*How to complete this task*
From the very first line down to the line containing "unfold ingestStep. intros H Hin. bind_ok H.", write out the material exactly as it appears, and no more.

▶

Lemma ingestStep_records now (st st' : IngestState) (raw : value) (rec : Job.t) :
  ingestStep now st raw = Ok st' ->
  In rec (existingJobs st') ->
  In rec (existingJobs st) \/ normalizeJob now raw = Ok rec.
Proof.
  unfold ingestStep. intros H Hin. bind_ok H.
  destruct (negb (valid a)); [injection H as <-; now left |].
  bind_ok H. destruct (has (existingIds st) (Job.id a0)); injection H as <-;
    cbn [existingJobs] in Hin; [now left |].
  apply in_app_or in Hin. destruct Hin as [Hin | [<- | []]]; [now left | now right].
Qed.

Lemma ingestLoop_records now (raws : list value) :
  forall (st st' : IngestState) (rec : Job.t),
    ingestLoop now st raws = Ok st' ->
    In rec (existingJobs st') ->
    In rec (existingJobs st) \/ exists raw, In raw raws /\ normalizeJob now raw = Ok rec.
Proof.
  induction raws as [| raw raws IH]; intros st st' rec H Hin.
  - injection H as <-. now left.
  - cbn [ingestLoop] in H. bind_ok H.
    destruct (IH _ _ _ H Hin) as [Hrec | [raw' [Hraw' Hn]]].
    + destruct (@ingestStep_records _ _ _ _ _ E Hrec) as [Hst | Hn]; [now left |].
      right. exists raw. cbn. auto.
    + right. exists raw'. cbn. auto.
Qed.

(** X23. Matching after ingestion does not throw on postings that follow
    the schema: when the stored jobs are ones the matcher takes, and
    every raw entry of the payload has a string (or nothing) for its
    description and its location, the collection that
    [ingestJobsFromFile] saves goes through [matchJobsToProfile] for any
    profile and any preferences, with one result for every stored job. *)
Theorem ingest_then_match now (data : value) (raws : list value)
        (stored stored' : list Job.t) (report : IngestResults)
        (profile : Profile.t) (preferences : Preferences) :
  rawJobsOf data = Ok raws ->
  forallb plainTexts raws = true ->
  forallb matchable stored = true ->
  ingestJobsFromFile now (Parsed data) stored = (Ok report, stored') ->
  exists matches,
    matchJobsToProfile stored' profile preferences = Ok matches /\
    List.length matches = List.length stored'.
Proof.
  intros Eraws Hraws Hstored H. unfold ingestJobsFromFile in H.
  rewrite Eraws in H. cbn [bind] in H.
  destruct (ingestLoop now _ raws) as [st |] eqn:Eloop; [| discriminate H].
  injection H as _ <-.
  assert (Hall : forall j, In j (existingJobs st) ->
                           exists m, matchOne profile preferences j = Ok m).
  { intros j Hj. apply matchable_matchOne.
    destruct (@ingestLoop_records _ _ _ _ _ Eloop Hj) as [Hold | [raw [Hraw Hn]]].
    - cbn [existingJobs] in Hold. rewrite forallb_forall in Hstored. now apply Hstored.
    - rewrite forallb_forall in Hraws. eapply normalizeJob_matchable; eauto. }
  destruct (mapM_total _ _ Hall) as [ms [Hms Hlen]].
  unfold matchJobsToProfile. rewrite Hms. cbn [bind].
  eexists. split; [reflexivity |].
  rewrite <- Hlen. apply Permutation_length, Permutation_sym, sortDesc_perm.
Qed.

Lemma ingest_then_match_witness :
  exists report stored' matches,
    ingestJobsFromFile Examples.clock (Parsed Examples.scenarioBatch) [Examples.tsJob]
    = (Ok report, stored') /\
    matchJobsToProfile stored' Examples.tsProfile Examples.noPreferences = Ok matches /\
    List.length matches = List.length stored'.
Proof.
  destruct (ingestJobsFromFile Examples.clock (Parsed Examples.scenarioBatch)
                               [Examples.tsJob]) as [[report | e] stored'] eqn:E.
  - destruct (@ingest_then_match Examples.clock Examples.scenarioBatch _ [Examples.tsJob]
                stored' report Examples.tsProfile Examples.noPreferences
                eq_refl eq_refl eq_refl E) as [matches [Hm Hlen]].
    exists report, stored', matches. auto.
  - vm_compute in E. discriminate E.
Defined.

(** A number for the description passes validation and normalization
    and is stored as it is; the matcher then throws on the whole
    collection. *)
Example number_description_breaks_matching :
  exists report stored',
    ingestJobsFromFile Examples.clock
                       (Parsed (JArr [Examples.postingAa; PipelineSamples.numberDescription]))
                       []
    = (Ok report, stored') /\
    added report = 2 /\
    matchJobsToProfile stored' Examples.tsProfile Examples.noPreferences
    = Throw "TypeError: toLowerCase is not a function".
Proof.
  eexists. eexists. split; [vm_compute; reflexivity |].
  split; vm_compute; reflexivity.
Qed.

End IngestThenMatch.

(** ** The dependency manifests *)

Section Substrings.

Lemma prefix_spec (a s : string) : prefix a s = true <-> exists b, s = a ++ b.
Proof.
  revert s. induction a as [| c a IH]; intros s.
  - split; [intros _; now exists s | intros _; now destruct s].
  - destruct s as [| c' s]; cbn [prefix].
    + split; [discriminate | intros [b Hb]; discriminate Hb].
    + destruct (Ascii.ascii_dec c c') as [<- | Hne].
      * rewrite IH. split; intros [b Hb]; exists b; [now rewrite Hb | now injection Hb].
      * split; [discriminate | intros [b Hb]; injection Hb; congruence].
Qed.

Lemma includes_spec (s sub : string) :
  includes s sub = true <-> exists a b, s = a ++ sub ++ b.
Proof.
  induction s as [| c s IH]; cbn [includes]; rewrite orb_true_iff, prefix_spec.
  - split.
    + intros [[b Hb] | H]; [| discriminate H]. now exists EmptyString, b.
    + intros [a [b H]]. left. destruct a; [now exists b | discriminate H].
  - rewrite IH. split.
    + intros [[b Hb] | [a [b H]]]; [now exists EmptyString, b |].
      exists (String c a), b. cbn. now rewrite H.
    + intros [a [b H]]. destruct a as [| c' a]; [left; now exists b |].
      right. cbn in H. injection H as _ H. now exists a, b.
Qed.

◀

*Expected answer*
Lemma ingestStep_records now (st st' : IngestState) (raw : value) (rec : Job.t) :
  ingestStep now st raw = Ok st' ->
  In rec (existingJobs st') ->
  In rec (existingJobs st) \/ normalizeJob now raw = Ok rec.
Proof.
  unfold ingestStep. intros H Hin. bind_ok H.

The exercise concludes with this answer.